=== Instructions to follow ===
Write out, without any change, the lines in the material below that run from the line with "other than [extsep]" through the line with "if Ascii.eqb c extsep", both included.

=-=-=

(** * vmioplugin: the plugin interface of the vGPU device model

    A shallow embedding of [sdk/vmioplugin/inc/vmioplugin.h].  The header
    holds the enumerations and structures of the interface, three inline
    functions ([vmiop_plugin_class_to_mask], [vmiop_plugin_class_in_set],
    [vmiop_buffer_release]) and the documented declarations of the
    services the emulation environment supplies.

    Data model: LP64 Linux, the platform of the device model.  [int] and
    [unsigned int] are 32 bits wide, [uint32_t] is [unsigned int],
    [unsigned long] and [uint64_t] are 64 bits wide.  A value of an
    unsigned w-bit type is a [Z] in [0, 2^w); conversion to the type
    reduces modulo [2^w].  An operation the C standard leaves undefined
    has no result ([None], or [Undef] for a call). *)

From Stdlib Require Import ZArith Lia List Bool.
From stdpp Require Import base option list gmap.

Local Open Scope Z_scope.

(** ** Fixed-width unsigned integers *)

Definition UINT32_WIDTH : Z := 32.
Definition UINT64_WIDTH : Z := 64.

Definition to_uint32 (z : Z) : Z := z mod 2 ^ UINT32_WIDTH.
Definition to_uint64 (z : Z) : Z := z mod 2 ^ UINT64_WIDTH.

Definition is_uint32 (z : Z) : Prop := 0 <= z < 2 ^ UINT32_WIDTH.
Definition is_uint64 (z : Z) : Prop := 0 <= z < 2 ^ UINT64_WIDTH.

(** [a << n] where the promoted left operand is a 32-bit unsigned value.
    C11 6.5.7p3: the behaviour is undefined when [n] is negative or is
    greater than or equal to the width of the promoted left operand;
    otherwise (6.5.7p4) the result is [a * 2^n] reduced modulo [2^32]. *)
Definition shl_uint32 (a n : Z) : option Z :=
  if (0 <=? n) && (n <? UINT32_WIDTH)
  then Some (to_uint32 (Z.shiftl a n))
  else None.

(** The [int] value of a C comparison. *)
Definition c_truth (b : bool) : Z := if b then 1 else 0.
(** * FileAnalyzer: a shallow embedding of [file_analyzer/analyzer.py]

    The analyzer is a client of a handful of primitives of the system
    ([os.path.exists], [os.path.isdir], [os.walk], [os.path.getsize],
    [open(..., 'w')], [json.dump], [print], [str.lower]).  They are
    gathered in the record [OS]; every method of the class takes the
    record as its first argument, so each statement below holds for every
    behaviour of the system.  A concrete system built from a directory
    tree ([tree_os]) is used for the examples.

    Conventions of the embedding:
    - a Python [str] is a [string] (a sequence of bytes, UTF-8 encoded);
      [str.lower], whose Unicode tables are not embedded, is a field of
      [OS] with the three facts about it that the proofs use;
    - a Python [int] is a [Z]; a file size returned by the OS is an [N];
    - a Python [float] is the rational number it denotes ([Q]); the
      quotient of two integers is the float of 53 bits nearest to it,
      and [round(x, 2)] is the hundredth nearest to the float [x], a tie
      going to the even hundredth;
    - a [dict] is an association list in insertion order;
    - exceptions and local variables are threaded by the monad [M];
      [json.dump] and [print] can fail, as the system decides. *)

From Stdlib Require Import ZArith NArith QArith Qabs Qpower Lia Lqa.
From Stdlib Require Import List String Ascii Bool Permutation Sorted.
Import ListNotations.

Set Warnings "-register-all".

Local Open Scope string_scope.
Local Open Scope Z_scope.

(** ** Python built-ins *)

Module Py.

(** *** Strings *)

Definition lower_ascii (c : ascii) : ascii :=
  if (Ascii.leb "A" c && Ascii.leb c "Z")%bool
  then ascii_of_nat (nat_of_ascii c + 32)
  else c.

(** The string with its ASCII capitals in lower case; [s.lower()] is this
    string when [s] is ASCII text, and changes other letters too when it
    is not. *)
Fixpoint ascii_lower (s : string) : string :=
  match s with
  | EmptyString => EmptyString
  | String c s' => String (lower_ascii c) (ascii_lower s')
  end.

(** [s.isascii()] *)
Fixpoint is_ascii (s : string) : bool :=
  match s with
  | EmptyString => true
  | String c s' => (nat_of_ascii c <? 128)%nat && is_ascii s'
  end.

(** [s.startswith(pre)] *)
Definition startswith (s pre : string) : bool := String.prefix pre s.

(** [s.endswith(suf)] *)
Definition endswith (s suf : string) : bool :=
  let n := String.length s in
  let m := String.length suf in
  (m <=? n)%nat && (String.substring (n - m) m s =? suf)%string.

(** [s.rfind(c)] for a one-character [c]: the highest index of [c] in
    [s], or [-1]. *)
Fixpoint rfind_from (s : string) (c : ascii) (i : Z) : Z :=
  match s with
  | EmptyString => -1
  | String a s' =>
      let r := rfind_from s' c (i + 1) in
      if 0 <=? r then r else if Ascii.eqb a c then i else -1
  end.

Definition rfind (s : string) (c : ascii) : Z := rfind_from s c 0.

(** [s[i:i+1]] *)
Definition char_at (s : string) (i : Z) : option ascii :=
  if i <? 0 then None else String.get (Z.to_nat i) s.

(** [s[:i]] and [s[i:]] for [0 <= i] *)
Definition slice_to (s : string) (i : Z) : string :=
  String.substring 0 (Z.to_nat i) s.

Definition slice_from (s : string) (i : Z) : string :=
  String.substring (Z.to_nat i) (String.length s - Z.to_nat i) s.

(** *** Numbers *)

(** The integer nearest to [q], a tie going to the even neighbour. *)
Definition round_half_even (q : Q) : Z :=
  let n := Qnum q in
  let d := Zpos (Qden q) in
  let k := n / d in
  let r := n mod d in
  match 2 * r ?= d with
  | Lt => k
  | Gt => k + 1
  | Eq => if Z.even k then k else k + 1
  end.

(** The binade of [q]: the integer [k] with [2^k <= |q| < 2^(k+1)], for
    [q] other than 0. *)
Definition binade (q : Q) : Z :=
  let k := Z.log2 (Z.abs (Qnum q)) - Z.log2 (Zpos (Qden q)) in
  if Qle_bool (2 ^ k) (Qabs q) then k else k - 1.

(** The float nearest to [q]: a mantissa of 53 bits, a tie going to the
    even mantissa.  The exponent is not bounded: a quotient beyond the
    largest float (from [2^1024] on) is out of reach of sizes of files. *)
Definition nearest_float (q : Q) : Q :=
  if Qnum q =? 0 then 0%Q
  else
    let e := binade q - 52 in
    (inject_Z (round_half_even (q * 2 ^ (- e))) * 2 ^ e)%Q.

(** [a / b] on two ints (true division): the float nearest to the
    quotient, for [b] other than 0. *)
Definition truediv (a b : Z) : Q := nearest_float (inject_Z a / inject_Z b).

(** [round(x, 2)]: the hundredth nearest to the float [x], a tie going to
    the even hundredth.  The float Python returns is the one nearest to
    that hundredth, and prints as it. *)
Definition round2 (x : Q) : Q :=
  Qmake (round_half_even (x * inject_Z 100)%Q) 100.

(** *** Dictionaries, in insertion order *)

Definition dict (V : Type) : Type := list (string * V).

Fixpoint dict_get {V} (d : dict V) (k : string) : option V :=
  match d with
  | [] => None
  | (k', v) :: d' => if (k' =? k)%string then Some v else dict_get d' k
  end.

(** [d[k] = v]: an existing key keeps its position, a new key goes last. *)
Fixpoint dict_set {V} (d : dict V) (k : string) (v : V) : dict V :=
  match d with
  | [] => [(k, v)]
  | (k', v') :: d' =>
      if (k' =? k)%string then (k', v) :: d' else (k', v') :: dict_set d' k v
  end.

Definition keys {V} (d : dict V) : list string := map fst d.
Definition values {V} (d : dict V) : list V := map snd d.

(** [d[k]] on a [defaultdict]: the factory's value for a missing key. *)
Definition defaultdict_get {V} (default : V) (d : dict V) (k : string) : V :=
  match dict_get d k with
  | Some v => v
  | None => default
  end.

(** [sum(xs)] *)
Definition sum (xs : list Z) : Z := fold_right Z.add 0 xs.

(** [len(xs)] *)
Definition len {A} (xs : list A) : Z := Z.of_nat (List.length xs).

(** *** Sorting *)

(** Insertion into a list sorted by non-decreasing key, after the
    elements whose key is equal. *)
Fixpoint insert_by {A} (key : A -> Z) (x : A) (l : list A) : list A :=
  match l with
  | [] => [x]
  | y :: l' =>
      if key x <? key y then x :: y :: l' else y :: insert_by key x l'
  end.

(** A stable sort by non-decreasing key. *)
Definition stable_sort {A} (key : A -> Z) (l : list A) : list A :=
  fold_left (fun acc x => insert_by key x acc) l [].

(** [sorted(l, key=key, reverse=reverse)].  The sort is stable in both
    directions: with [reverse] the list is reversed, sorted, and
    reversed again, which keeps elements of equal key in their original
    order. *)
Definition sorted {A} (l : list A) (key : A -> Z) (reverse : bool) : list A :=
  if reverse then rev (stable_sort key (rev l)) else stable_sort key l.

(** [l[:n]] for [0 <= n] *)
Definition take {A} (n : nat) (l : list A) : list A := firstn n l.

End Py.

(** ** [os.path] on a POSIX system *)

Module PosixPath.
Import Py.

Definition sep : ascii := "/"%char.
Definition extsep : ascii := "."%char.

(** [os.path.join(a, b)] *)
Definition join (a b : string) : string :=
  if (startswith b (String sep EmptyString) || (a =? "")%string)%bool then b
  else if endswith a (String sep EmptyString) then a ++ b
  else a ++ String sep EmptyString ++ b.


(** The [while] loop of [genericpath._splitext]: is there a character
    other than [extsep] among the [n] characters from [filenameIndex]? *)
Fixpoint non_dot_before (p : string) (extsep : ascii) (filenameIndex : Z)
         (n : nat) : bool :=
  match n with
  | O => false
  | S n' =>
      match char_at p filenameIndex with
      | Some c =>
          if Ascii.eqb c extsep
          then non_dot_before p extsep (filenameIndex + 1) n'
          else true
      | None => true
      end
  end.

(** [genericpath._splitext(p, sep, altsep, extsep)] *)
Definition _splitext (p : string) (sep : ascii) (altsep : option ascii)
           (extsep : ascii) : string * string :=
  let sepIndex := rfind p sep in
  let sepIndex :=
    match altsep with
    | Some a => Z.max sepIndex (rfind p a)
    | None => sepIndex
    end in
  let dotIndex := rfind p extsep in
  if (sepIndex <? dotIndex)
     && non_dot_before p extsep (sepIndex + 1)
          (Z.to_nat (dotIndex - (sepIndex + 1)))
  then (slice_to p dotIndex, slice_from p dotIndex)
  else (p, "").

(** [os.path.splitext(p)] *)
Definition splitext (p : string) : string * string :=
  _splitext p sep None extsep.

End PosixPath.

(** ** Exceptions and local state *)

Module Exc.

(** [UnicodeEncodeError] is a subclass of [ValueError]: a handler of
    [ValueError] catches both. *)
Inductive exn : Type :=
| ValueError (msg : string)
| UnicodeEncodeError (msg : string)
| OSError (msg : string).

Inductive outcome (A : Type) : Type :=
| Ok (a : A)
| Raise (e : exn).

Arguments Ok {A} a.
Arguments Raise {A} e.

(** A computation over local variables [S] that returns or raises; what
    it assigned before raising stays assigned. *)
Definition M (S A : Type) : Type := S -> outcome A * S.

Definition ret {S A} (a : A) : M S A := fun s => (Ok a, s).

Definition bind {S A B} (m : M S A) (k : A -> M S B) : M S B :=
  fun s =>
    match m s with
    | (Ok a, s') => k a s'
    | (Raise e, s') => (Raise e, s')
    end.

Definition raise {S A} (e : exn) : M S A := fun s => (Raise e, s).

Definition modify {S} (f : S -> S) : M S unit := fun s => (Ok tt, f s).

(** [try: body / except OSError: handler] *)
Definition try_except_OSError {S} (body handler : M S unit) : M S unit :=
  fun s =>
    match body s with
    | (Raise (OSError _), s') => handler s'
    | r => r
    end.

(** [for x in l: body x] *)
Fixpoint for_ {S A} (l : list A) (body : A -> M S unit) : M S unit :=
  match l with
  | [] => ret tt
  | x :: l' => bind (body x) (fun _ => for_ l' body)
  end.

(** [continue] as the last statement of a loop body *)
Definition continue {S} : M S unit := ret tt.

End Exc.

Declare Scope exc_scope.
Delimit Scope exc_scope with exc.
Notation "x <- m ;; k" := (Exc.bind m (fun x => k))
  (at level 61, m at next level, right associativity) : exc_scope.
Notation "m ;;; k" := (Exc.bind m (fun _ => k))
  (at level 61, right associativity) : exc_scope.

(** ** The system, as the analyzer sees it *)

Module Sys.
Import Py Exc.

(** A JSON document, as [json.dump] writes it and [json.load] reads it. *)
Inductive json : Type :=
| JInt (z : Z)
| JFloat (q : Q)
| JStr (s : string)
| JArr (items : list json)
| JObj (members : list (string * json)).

=-=-=

=== Task answer ===
    other than [extsep] among the [n] characters from [filenameIndex]? *)
Fixpoint non_dot_before (p : string) (extsep : ascii) (filenameIndex : Z)
         (n : nat) : bool :=
  match n with
  | O => false
  | S n' =>
      match char_at p filenameIndex with
      | Some c =>
          if Ascii.eqb c extsep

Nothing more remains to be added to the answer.